Il seggio
Una volta, molti anni fa, per una serie complicatissima di circostanze improbabili, mi sono ritrovata nell'inusitato ruolo di presidente di seggio elettorale italiano in una cittadina tedesca. Ora, non sarebbe potuta esistere al mondo una persona meno idonea di me a questa funzione. Accettai l'incarico quasi esclusivamente per gretti motivi di lucro, ma soprattutto perchè me l'aveva proposto una persona per la quale allora avrei fatto qualsiasi cosa (della serie, zerbino). Niente interesse politico, dunque. Ma un indimenticabile studio di costume e psicologia!

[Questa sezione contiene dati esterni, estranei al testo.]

(** ** Stable sorting *)

Section stable.
Context {A : Type} (less : A → A → bool) `{!StrictWeakOrder less}.
Implicit Types (x y : A) (l : list A).

Lemma insert_stable_perm x l : insert_stable less x l ≡ₚ x :: l.
Proof.
  induction l as [|y l IH]; simpl; [done|].
  destruct (less y x); [|done]. rewrite IH. apply Permutation_swap.
Qed.

Lemma SliceStable_perm l : SliceStable less l ≡ₚ l.
Proof.
  induction l as [|x l IH]; simpl; [done|].
  rewrite insert_stable_perm. by f_equiv.
Qed.

Lemma less_asymm x y : less x y = true → less y x = false.
Proof.
  intros H. destruct (less y x) eqn:E; [|done].
  pose proof (swo_trans x y x H E). by rewrite swo_irrefl in *.
Qed.

Lemma insert_stable_sorted x l :
  sorted_less less l → sorted_less less (insert_stable less x l).
Proof.
  unfold sorted_less. induction 1 as [|y l Hs IH Hy]; simpl; [by repeat constructor|].
  destruct (less y x) eqn:E.
  - constructor; [done|]. rewrite insert_stable_perm. constructor; [|done].
    by apply less_asymm.
  - constructor; [by constructor|]. constructor; [done|].
    eapply Forall_impl; [exact Hy|]. simpl. intros z Hz.
    by eapply swo_negtrans.
Qed.

Lemma SliceStable_sorted l : sorted_less less (SliceStable less l).
Proof. induction l; simpl; [constructor|by apply insert_stable_sorted]. Qed.

Lemma equiv_less_false_l x y z :
  equiv_less less x z = true → less y x = true → less y z = true.
Proof.
  unfold equiv_less. rewrite andb_true_iff, !negb_true_iff. intros [H1 H2] H.
  destruct (less y z) eqn:E; [done|]. by rewrite (swo_negtrans y z x) in H.
Qed.

Lemma insert_stable_filter z x l :
  filter (λ y, equiv_less less z y = true) (insert_stable less x l) =
  filter (λ y, equiv_less less z y = true) (x :: l).
Proof.
  induction l as [|y l IH]; simpl; [done|].
  destruct (less y x) eqn:E; [|done].
  rewrite filter_cons, IH, !filter_cons.
  case_decide as Hy; case_decide as Hx; try done.
  exfalso. revert E Hy Hx. unfold equiv_less.
  rewrite !andb_true_iff, !negb_true_iff. intros E [? ?] [? ?].
  by rewrite (swo_negtrans y z x) in E.
Qed.

Lemma SliceStable_stable z l :
  filter (λ y, equiv_less less z y = true) (SliceStable less l) =
  filter (λ y, equiv_less less z y = true) l.
Proof.
  induction l as [|x l IH]; simpl; [done|].
  rewrite insert_stable_filter, !filter_cons, IH. done.
Qed.

Lemma equiv_less_refl x : equiv_less less x x = true.
Proof. unfold equiv_less. by rewrite (swo_irrefl (less:=less) x). Qed.

(** The heads of two sorted lists with the same equivalence classes are equivalent. *)
Lemma sorted_head_le x y l k :
  sorted_less less (y :: k) →
  (∀ z, filter (λ y, equiv_less less z y = true) (x :: l) =
        filter (λ y, equiv_less less z y = true) (y :: k)) →
  less x y = false.
Proof.
  intros Hs Hf. inversion_clear Hs as [|? ? _ Hk].
  assert (Hx : x ∈ filter (λ z, equiv_less less x z = true) (y :: k)).
  { rewrite <- Hf. apply list_elem_of_filter. split; [apply equiv_less_refl|by left]. }
  apply list_elem_of_filter in Hx as [_ [->|Hx]%elem_of_cons].
  - apply swo_irrefl.
  - by eapply Forall_forall in Hk.
Qed.
(* ===== verification/GoFloat.v ===== *)
(** * float64

    IEEE 754 binary64 arithmetic through the executable operations of [SpecFloat] (precision 53,
    largest exponent 1024, round to nearest even), and the functions of Go's [math] package that
    the runtime estimator calls.  Every operation rounds on its own: the compiler may fuse
    [x*y + z] on some platforms, amd64 at its default level does not. *)

From stdpp Require Import prelude countable.
From Stdlib Require Import SpecFloat.
From S2P Require Import Prelude.

Local Open Scope Z_scope.

Abbreviation float64 := spec_float.

#[export] Instance float64_eq_dec : EqDecision float64.
Proof. solve_decision. Defined.

#[export] Instance float64_countable : Countable float64.
Proof.
  refine (inj_countable'
    (λ f, match f with
          | SpecFloat.S754_zero s => inl (inl s)
          | SpecFloat.S754_infinity s => inl (inr s)
          | SpecFloat.S754_nan => inr (inl ())
          | SpecFloat.S754_finite s m e => inr (inr (s, m, e))
          end)
    (λ x, match x with
          | inl (inl s) => SpecFloat.S754_zero s
          | inl (inr s) => SpecFloat.S754_infinity s
          | inr (inl ()) => SpecFloat.S754_nan
          | inr (inr (s, m, e)) => SpecFloat.S754_finite s m e
          end) _); by intros [].
Defined.

Definition fadd : float64 → float64 → float64 := SFadd 53 1024.
Definition fsub : float64 → float64 → float64 := SFsub 53 1024.
Definition fmul : float64 → float64 → float64 := SFmul 53 1024.
Definition fdiv : float64 → float64 → float64 := SFdiv 53 1024.
Definition flt (x y : float64) : bool := SFltb x y.
Definition fgt (x y : float64) : bool := SFltb y x.
Definition fle (x y : float64) : bool := SFleb x y.
Definition feq (x y : float64) : bool := SFeqb x y.

(** [float64(n)] for an integer [n]. *)
Definition of_int (n : Z) : float64 := binary_normalize 53 1024 n 0 false.

(** The constant [n/d] of the source: the quotient of two exact values, rounded once. *)
Definition lit (n d : Z) : float64 := fdiv (of_int n) (of_int d).

Declare Scope float_scope.
Delimit Scope float_scope with F.
Notation "x + y" := (fadd x y) : float_scope.
Notation "x - y" := (fsub x y) : float_scope.
Notation "x * y" := (fmul x y) : float_scope.
Notation "x / y" := (fdiv x y) : float_scope.
Notation "x <? y" := (flt x y) : float_scope.
Notation "x >? y" := (fgt x y) : float_scope.
Notation "x <=? y" := (fle x y) : float_scope.
Notation "x =? y" := (feq x y) : float_scope.

(** A finite constant given by its mantissa and binary exponent. *)
Definition bits (m : positive) (e : Z) : float64 := S754_finite false m e.

Definition fone : float64 := of_int 1.
Definition fzero : float64 := of_int 0.

Definition fsqrt : float64 → float64 := SFsqrt 53 1024.
Definition frexp (x : float64) : float64 * Z := SFfrexp 53 1024 x.

(** [math.Ceil]. *)
Definition fceil (x : float64) : float64 :=
  match x with
  | S754_finite s m e =>
      if (0 <=? e)%Z then x
      else
        let v := cond_Zopp s (Zpos m) in
        let c := (- ((- v) / 2 ^ (- e)))%Z in
        binary_normalize 53 1024 c 0 s
  | _ => x
  end.

(** [math.Log]: argument reduction and the polynomial of the FreeBSD [__ieee754_log]. *)
Definition Ln2Hi : float64 := bits 6243314766446592 (-53).
Definition Ln2Lo : float64 := bits 7382048951581814 (-85).
Definition L1 : float64 := bits 6004799503160723 (-53).
Definition L2 : float64 := bits 7205759403686404 (-54).
Definition L3 : float64 := bits 5146971033736025 (-54).
Definition L4 : float64 := bits 8006390766270639 (-55).
Definition L5 : float64 := bits 6551322304906206 (-55).
Definition L6 : float64 := bits 5517391500461727 (-55).
Definition L7 : float64 := bits 5331612937900612 (-55).
Definition half_sqrt2 : float64 := bits 6369051672525773 (-53).

Definition flog (x : float64) : float64 :=
  match x with
  | S754_nan => S754_nan
  | S754_infinity false => x
  | S754_infinity true => S754_nan
  | S754_zero _ => S754_infinity true
  | S754_finite true _ _ => S754_nan
  | S754_finite false _ _ =>
      let '(f0, k0) := frexp x in
      let '(f1, ki) := if (f0 <? half_sqrt2)%F then ((f0 * of_int 2)%F, (k0 - 1)%Z) else (f0, k0) in
      let f := (f1 - fone)%F in
      let k := of_int ki in
      let s := (f / (of_int 2 + f))%F in
      let s2 := (s * s)%F in
      let s4 := (s2 * s2)%F in
      let t1 := (s2 * (L1 + s4 * (L3 + s4 * (L5 + s4 * L7))))%F in
      let t2 := (s4 * (L2 + s4 * (L4 + s4 * L6)))%F in
      let R := (t1 + t2)%F in
      let hfsq := (lit 1 2 * f * f)%F in
      (k * Ln2Hi - ((hfsq - (s * (hfsq + R) + k * Ln2Lo)) - f))%F
  end.

(** The constant [1/Ln2], and [math.Log2], exact on powers of two. *)
Definition inv_ln2 : float64 := bits 6497320848556798 (-52).

Definition flog2 (x : float64) : float64 :=
  let '(frac, e) := frexp x in
  if (frac =? lit 1 2)%F then of_int (e - 1)
  else (flog frac * inv_ln2 + of_int e)%F.
(* ===== verification/Placement.v ===== *)
(** * Placement (internal/sim/contract.go, lines 164-296)

    Which devices an allocation gets: the eligible devices of every node, and the four placement
    policies with their same-node and maximum-node constraints. *)

From stdpp Require Import prelude gmap strings sorting pretty.
From S2P Require Import Prelude GoFloat SimModel.

Local Open Scope Z_scope.

Record nodeDevices := { nd_nodeID : string; nd_deviceIDs : list string }.

(** The four [continue] tests on a device. *)
Definition deviceEligible (used : gset string) (memMiB : Z) (preferredType preferredProfile : string)
    (d : Device) : bool :=
  if decide (d_ID d ∈ used) then false
  else if d_MemoryMiB d <? memMiB then false
  else if bool_decide (preferredType ≠ "") && bool_decide (d_DeviceType d ≠ preferredType) then false
  else if bool_decide (preferredProfile ≠ "") && bool_decide (d_Profile d ≠ preferredProfile)
       then false
  else true.

Definition computeEligibleDevicesPerNode (nodes : list Node) (used : gset string) (memMiB : Z)
    (preferredType preferredProfile : string) : list nodeDevices :=
  (λ node, {| nd_nodeID := n_ID node;
              nd_deviceIDs :=
                d_ID <$> filter (λ d, deviceEligible used memMiB preferredType preferredProfile d
                                      = true) (n_Devices node) |}) <$> nodes.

Il primo ostacolo da superare fu il vice presidente, un ragazzo di qualche anno più giovane di me, anche bellino,tipo abbottonatissimo e superserio, che mi odiava già prima di avermi vista perchè non sopportava l'idea di non essere lui il presidente. Mi fu chiaro a poco a poco che quest'incarico, da me accettato senza pensarci, per lui e per molti invece rappresentava un onore e un dovere da compiere con orgoglio. La mia imbranata disorganizzazione, inesperienza e totale mancanza di autorità non tardò a farsi evidente. L'assistenza fornita dal consolato consisteva in un tizio che si dava grande importanza ma mi confondeva ancora di più. Tutto il sistema era caotico e farraginoso. Mi misi quasi a piangere cercando di montare una cabina elettorale che non stava in piedi. Nel totale marasma chiesi aiuto al vice presidente. Da quel momento cambiò completamente, lietissimo di mostrarmi la sua superiorità organizzativa e la sua autorità maschile. Dopo un'ora eravamo grandi amici.

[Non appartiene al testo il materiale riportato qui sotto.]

(** ** Allocation *)

(** The set [usedDevices]. *)
Definition usedDevices `{MapIter} (s : Simulator) : gset string :=
  list_to_set ((map_iter (sim_allocations s)).*2 ≫= a_DeviceIDs).

Definition AllocateWithOptions `{MapIter} (s : Simulator) (workloadID : string)
    (gpuCount memMiB : Z) (opts : AllocationOptions) : Simulator * Result Allocation :=
  if decide (workloadID = "") then (s, Err (Errorf "workloadID is required"))
  else if gpuCount <=? 0
  then (s, Err (Errorf ("gpuCount must be positive, got " +:+ pretty gpuCount)))
  else if memMiB <=? 0
  then (s, Err (Errorf ("memMiB must be positive, got " +:+ pretty memMiB)))
  else if decide (is_Some (sim_allocations s !! workloadID))
  then (s, Err (Errorf ("workload " +:+ Quote workloadID +:+ " already has an allocation")))
  else if decide (size (sim_pools s) = 0%nat) then (s, Err (Errorf "fleet is not registered"))
  else if o_MaxNodes opts <? 0
  then (s, Err (Errorf ("maxNodes must be >= 0, got " +:+ pretty (o_MaxNodes opts))))
  else
  let nodes := allNodes s in
  let perNode := computeEligibleDevicesPerNode nodes (usedDevices s) memMiB
                   (o_PreferredDeviceType opts) (o_PreferredProfile opts) in
  let policy := if decide (o_PlacementPolicy opts = "") then PlacementPolicyFirstFit
                else o_PlacementPolicy opts in
  match pickDevices perNode gpuCount policy (o_RequireSameNode opts) (o_MaxNodes opts) with
  | Err e => (s, Err (Wrapf ("placement failed for workload " +:+ Quote workloadID) e))
  | Ok deviceIDs =>
      if Z.of_nat (length deviceIDs) <? gpuCount
      then (s, Err (Errorf ("insufficient free devices for workload " +:+ Quote workloadID
                            +:+ ": need " +:+ pretty gpuCount +:+ " devices with >="
                            +:+ pretty memMiB +:+ " MiB each, found "
                            +:+ pretty (length deviceIDs))))
      else
        let allocation := {| a_WorkloadID := workloadID; a_DeviceIDs := deviceIDs |} in
        (with_allocations s (<[workloadID := allocation]> (sim_allocations s)), Ok allocation)
  end.

Definition firstFitOptions : AllocationOptions :=
  {| o_PlacementPolicy := PlacementPolicyFirstFit; o_RequireSameNode := false; o_MaxNodes := 0;
     o_PreferredDeviceType := ""; o_PreferredProfile := "" |}.

Definition Allocate `{MapIter} (s : Simulator) (workloadID : string) (gpuCount memMiB : Z)
    : Simulator * Result Allocation :=
  AllocateWithOptions s workloadID gpuCount memMiB firstFitOptions.

Definition Release (s : Simulator) (workloadID : string) : Simulator * option error :=
  if decide (workloadID = "") then (s, Some (Errorf "workloadID is required"))
  else (with_allocations s (delete workloadID (sim_allocations s)), None).

(** ** Runs *)

Definition positive_or (v d : Z) : Z := if v <=? 0 then d else v.
Lemma aggregate_ok pools :
  Forall pool_ok pools →
  Zsum pool_avail (named_pools pools) ≤ int64_max →
  Zsum pool_memory (named_pools pools) ≤ int64_max →
  fleet_ok pools (foldl addPool {| fa_devices := 0; fa_memory := 0; fa_profiles := ∅ |} pools).
Proof.
  induction pools as [|p l IH] using rev_ind; intros Hok Hd Hm.
  { constructor; try done; intros k cap; by rewrite lookup_empty. }
  apply Forall_app in Hok as [Hok Hp]. apply Forall_cons in Hp as [[Hpa Hpm] _].
  assert (Hpmem : 0 ≤ pool_memory p ≤ 2 ^ 62)
    by (unfold pool_memory, int32_max in *; nia).
  unfold named_pools in Hd, Hm. rewrite filter_app, filter_cons, filter_nil in Hd, Hm.
  fold (named_pools l) in Hd, Hm. rewrite foldl_app. simpl.
  unfold addPool. fold (pool_key p) (pool_avail p).
  destruct (decide (pool_key p = "")) as [Hk|Hk].
  { rewrite decide_False, app_nil_r in Hd, Hm by tauto. destruct (IH Hok Hd Hm).
    assert (Hn : named_pools (l ++ [p]) = named_pools l).
    { unfold named_pools. rewrite filter_app, filter_cons, filter_nil, decide_False by tauto.
      by rewrite app_nil_r. }
    constructor; rewrite ?Hn; try done; unfold pools_of; rewrite Hn; done. }
  rewrite decide_True in Hd, Hm by done. rewrite Zsum_app in Hd, Hm. simpl in Hd, Hm.
  destruct (pool_sums_bound l (pool_key p) Hok) as [Hb1 Hb2].
  pose proof (IH Hok ltac:(lia) ltac:(lia)) as [].
  set (out := foldl _ _ l) in *.
  assert (Hn : named_pools (l ++ [p]) = named_pools l ++ [p]).
  { unfold named_pools. by rewrite filter_app, filter_cons, filter_nil, decide_True. }
  assert (Hex : c_FreeDevices (default zeroCapacity (fa_profiles out !! pool_key p))
                = Zsum pool_avail (pools_of (pool_key p) l) ∧
                c_FreeMemoryMiB (default zeroCapacity (fa_profiles out !! pool_key p))
                = Zsum pool_memory (pools_of (pool_key p) l) ∧
                0 ≤ c_MemoryMiBPerDevice (default zeroCapacity (fa_profiles out !! pool_key p))
                  ≤ int32_max).
  { destruct (fa_profiles out !! pool_key p) as [cap|] eqn:Hc; simpl.
    - destruct (fo_profile0 _ _ Hc) as (_ & ? & ? & ?). split_and!; done || lia.
    - rewrite (fo_dom0 _ Hc). simpl. unfold int32_max. split_and!; done || lia. }
  destruct Hex as (Hex1 & Hex2 & Hex3).
  rewrite (int64_mul_id (pool_avail p)) by (fold (pool_memory p); int_lia).
  fold (pool_memory p). rewrite Hex1, Hex2, fo_devices0, fo_memory0.
  rewrite !int64_add_id by int_lia.
  constructor; simpl.
  - rewrite Hn, Zsum_app. simpl. lia.
  - rewrite Hn, Zsum_app. simpl. lia.
  - rewrite (Zsum_map_default c_FreeDevices), Hex1 by done. simpl. lia.
  - rewrite (Zsum_map_default c_FreeMemoryMiB), Hex2 by done. simpl. lia.
  - intros k cap. rewrite pools_of_snoc. intros [[<- <-]|[Hne Hc]]%lookup_insert_Some; simpl.
    + rewrite decide_True, !Zsum_app by done. simpl. split_and!; try lia.
      * unfold pool_key. by rewrite normalized_blank.
      * case_match; lia.
      * case_match; lia.
    + rewrite decide_False, app_nil_r by naive_solver. by apply fo_profile0.
  - intros k. rewrite lookup_insert_None. intros [Hc Hne]. rewrite pools_of_snoc.
    rewrite decide_False, app_nil_r by naive_solver. by apply fo_dom0.
Qed.

(** The part of [Valid] about the fleet. *)
Definition fleet_valid (fleet : FleetFreeCapacity) : Prop :=
  map_Forall valid_profile (byProfile fleet) ∧
  wrap64 (free_devices fleet) = f_TotalFreeDevices fleet ∧
  wrap64 (free_memory fleet) = f_TotalFreeMemoryMiB fleet ∧
  0 ≤ f_TotalFreeDevices fleet ∧ 0 ≤ f_TotalFreeMemoryMiB fleet.

(** The parts of it that do not depend on what the pools say: profiles have names, and the totals agree
    with the profiles, whatever wraps. *)
Definition fleet_shaped (fleet : FleetFreeCapacity) : Prop :=
  map_Forall (λ k _, TrimSpace k ≠ "") (byProfile fleet) ∧
  wrap64 (free_devices fleet) = f_TotalFreeDevices fleet ∧
  wrap64 (free_memory fleet) = f_TotalFreeMemoryMiB fleet.

(** And the parts that do: nothing is negative, and free devices have memory. *)
Definition fleet_sound (fleet : FleetFreeCapacity) : Prop :=
  map_Forall (λ _ cap, 0 ≤ c_FreeDevices cap ∧ 0 ≤ c_FreeMemoryMiB cap ∧
                       (0 < c_FreeDevices cap → 0 < c_MemoryMiBPerDevice cap)) (byProfile fleet) ∧
  0 ≤ f_TotalFreeDevices fleet ∧ 0 ≤ f_TotalFreeMemoryMiB fleet.

Lemma fleet_valid_split fleet : fleet_valid fleet ↔ fleet_shaped fleet ∧ fleet_sound fleet.
Proof.
  split.
  - intros (Hp & ? & ? & ? & ?). split; split_and!; try done; (eapply map_Forall_impl; [exact Hp|]);
      by intros k cap (? & ?).
  - intros [(Hk & ? & ?) (Hs & ? & ?)]. split_and!; try done. intros k cap Hc.
    split; [by apply (Hk k cap)|by apply (Hs k cap)].
Qed.

Lemma aggregate_shaped pools : fleet_shaped (aggregateFleetFromPools pools).
Proof.
  unfold fleet_shaped, aggregateFleetFromPools, free_devices, free_memory, byProfile. simpl.
  induction pools as [|p l IH] using rev_ind; [by split_and!; [apply map_Forall_empty|..]|].
  rewrite foldl_app. simpl. set (out := foldl _ _ l) in *. destruct IH as (Hk & Hd & Hm).
  unfold addPool. case_decide as Hkey; [done|]. simpl.
  assert (∀ sum e x, wrap64 (sum - e + wrap64 (e + x)) = wrap64 (wrap64 sum + x)) as Hw.
  { intros sum e x. rewrite (Z.add_comm (sum - e)), !wrap64_add_l. f_equal. lia. }
  split_and!.
  - apply map_Forall_insert_2; [|done]. by rewrite normalized_blank.
  - rewrite (Zsum_map_default c_FreeDevices) by done. simpl. unfold int64_add. by rewrite Hw, Hd.
  - rewrite (Zsum_map_default c_FreeMemoryMiB) by done. simpl. unfold int64_add. by rewrite Hw, Hm.
Qed.

(** What the pools of one namespace satisfy: their fields are in range and so are the totals. *)
Definition pools_ok (pools : list GPUNodePool) : Prop :=
  Forall pool_ok pools ∧
  Zsum pool_avail (named_pools pools) ≤ int64_max ∧
  Zsum pool_memory (named_pools pools) ≤ int64_max.

Lemma aggregate_fleet_valid pools : pools_ok pools → fleet_valid (aggregateFleetFromPools pools).
Proof.
  intros (Hok & Hd & Hm). pose proof (aggregate_ok pools Hok Hd Hm) as [].
  pose proof (pool_sums_bound pools "" Hok) as [? ?].
  unfold fleet_valid, aggregateFleetFromPools, free_devices, free_memory, byProfile. simpl.
  rewrite fo_sum_devices0, fo_sum_memory0, fo_devices0, fo_memory0.
  rewrite !wrap64_id by int_lia. split_and!; try done; try lia.
  intros k cap Hc. destruct (fo_profile0 k cap Hc) as (? & Hcd & Hcm & ?).
  pose proof (pool_sums_bound pools k Hok) as [? ?].
  split_and!; [done|lia|lia|lia].
Qed.

(** The fleet view built from the pool resources is exact and never invalid: for pools with
    non-negative free devices, positive memory and totals within 64 bits, the totals are the sums
    over the profiles, every profile's capacity is the sum over its pools (names compared without
    case and surrounding space), blank profiles are left out, and the fleet part of [Valid] holds. *)
Theorem aggregate_exact (pools : list GPUNodePool) :
  pools_ok pools →
  let fleet := aggregateFleetFromPools pools in
  f_TotalFreeDevices fleet = Zsum pool_avail (named_pools pools) ∧
  f_TotalFreeMemoryMiB fleet = Zsum pool_memory (named_pools pools) ∧
  (∀ k cap, byProfile fleet !! k = Some cap →
     c_FreeDevices cap = Zsum pool_avail (pools_of k pools) ∧
     c_FreeMemoryMiB cap = Zsum pool_memory (pools_of k pools)) ∧
  fleet_valid fleet.
Proof.
  intros (Hok & Hd & Hm). pose proof (aggregate_ok pools Hok Hd Hm) as [].
  simpl. split_and!; try done.
  - intros k cap Hc. by destruct (fo_profile0 k cap Hc) as (_ & ? & ? & _).
  - by apply aggregate_fleet_valid.
Qed.

(** ** Witness *)

Module ResourceExample.
Definition meta (ns name : string) : ObjectMeta :=
  {| om_Namespace := ns; om_Name := name; om_Generation := 1; om_ResourceVersion := "1";
     om_CreationTimestamp := 1; om_DeletionTimestamp := None; om_Annotations := None;
     om_Finalizers := [] |}.
Definition pool (name profile : string) (avail : Z) : GPUNodePool :=
  {| p_Meta := meta "ns" name;
     p_Spec := {| ps_NodeCount := 2; ps_DevicesPerNode := 4; ps_MemoryMiBPerDevice := 81920;
                  ps_Profile := profile; ps_DeviceType := None |};
     p_Status := {| pst_TotalDevices := 8; pst_AllocatedDevices := 8 - avail;
                    pst_AvailableDevices := avail; pst_UtilizationPct := 0 |} |}.
Definition workload (name tenant : string) (gpus mem : Z) (phase : GPUWorkloadPhase) : GPUWorkload :=
  {| w_Meta := meta "ns" name;
     w_Spec := {| ws_Tenant := tenant; ws_Priority := 0; ws_GPUCount := gpus; ws_GPUMemoryMiB := mem;
                  ws_Tokens := 1000; ws_Profile := "h100_sxm"; ws_MaxRuntimeSeconds := None;
                  ws_Kind := "training"; ws_Training := None; ws_Inference := None; ws_Eval := None;
                  ws_FineTune := None; ws_RLHF := None; ws_Embedding := None;
                  ws_DataPreprocess := None; ws_Distillation := None; ws_Jitter := None |};
     w_Status := {| wst_Phase := phase; wst_QueuedAt := Some 5; wst_Conditions := [] |} |}.
Definition pools : list GPUNodePool :=
  [pool "p1" "h100_sxm" 3; pool "p2" " H100_SXM" 4; pool "p3" "  " 2].
End ResourceExample.

Lemma example_pools_ok : pools_ok ResourceExample.pools.
Proof.
  split; [|by split; vm_compute]. unfold ResourceExample.pools.
  repeat (apply Forall_cons; split; [unfold pool_ok, pool_avail, int32_max; simpl; lia|]).
  apply Forall_nil_2.
Qed.

Lemma aggregate_exact_witness :
  f_TotalFreeDevices (aggregateFleetFromPools ResourceExample.pools) = 7.
Proof.
  rewrite (proj1 (aggregate_exact ResourceExample.pools example_pools_ok)). by vm_compute.
Defined.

Tra gli elettori si presentavano le persone più strane. Le conoscenze linguistiche dell'italiano erano a dir poco variabili. Non ho mai sentito tanti dialetti, non capivo una parola ma venivo trattata con sommo rispetto. Non c'era verso di far capire alla gente come dovevano piegare le schede. I più uscivano fuori dal seggio con le schede aperte per farmele chiudere. Molti mi chiedevano per chi votare. Marito e moglie in due cabine attigue si consultavano sul voto. Presa dalla disperazione per una vecchietta che mi chiedeva insistentemente aiuto in un dialetto sconosciuto le presi di mano la scheda, la piegai e la misi nell'urna, in barba a tutte le regole. Se avessi applicato tutti i regolamenti avremmo forse raccolto dieci voti in tutta la giornata.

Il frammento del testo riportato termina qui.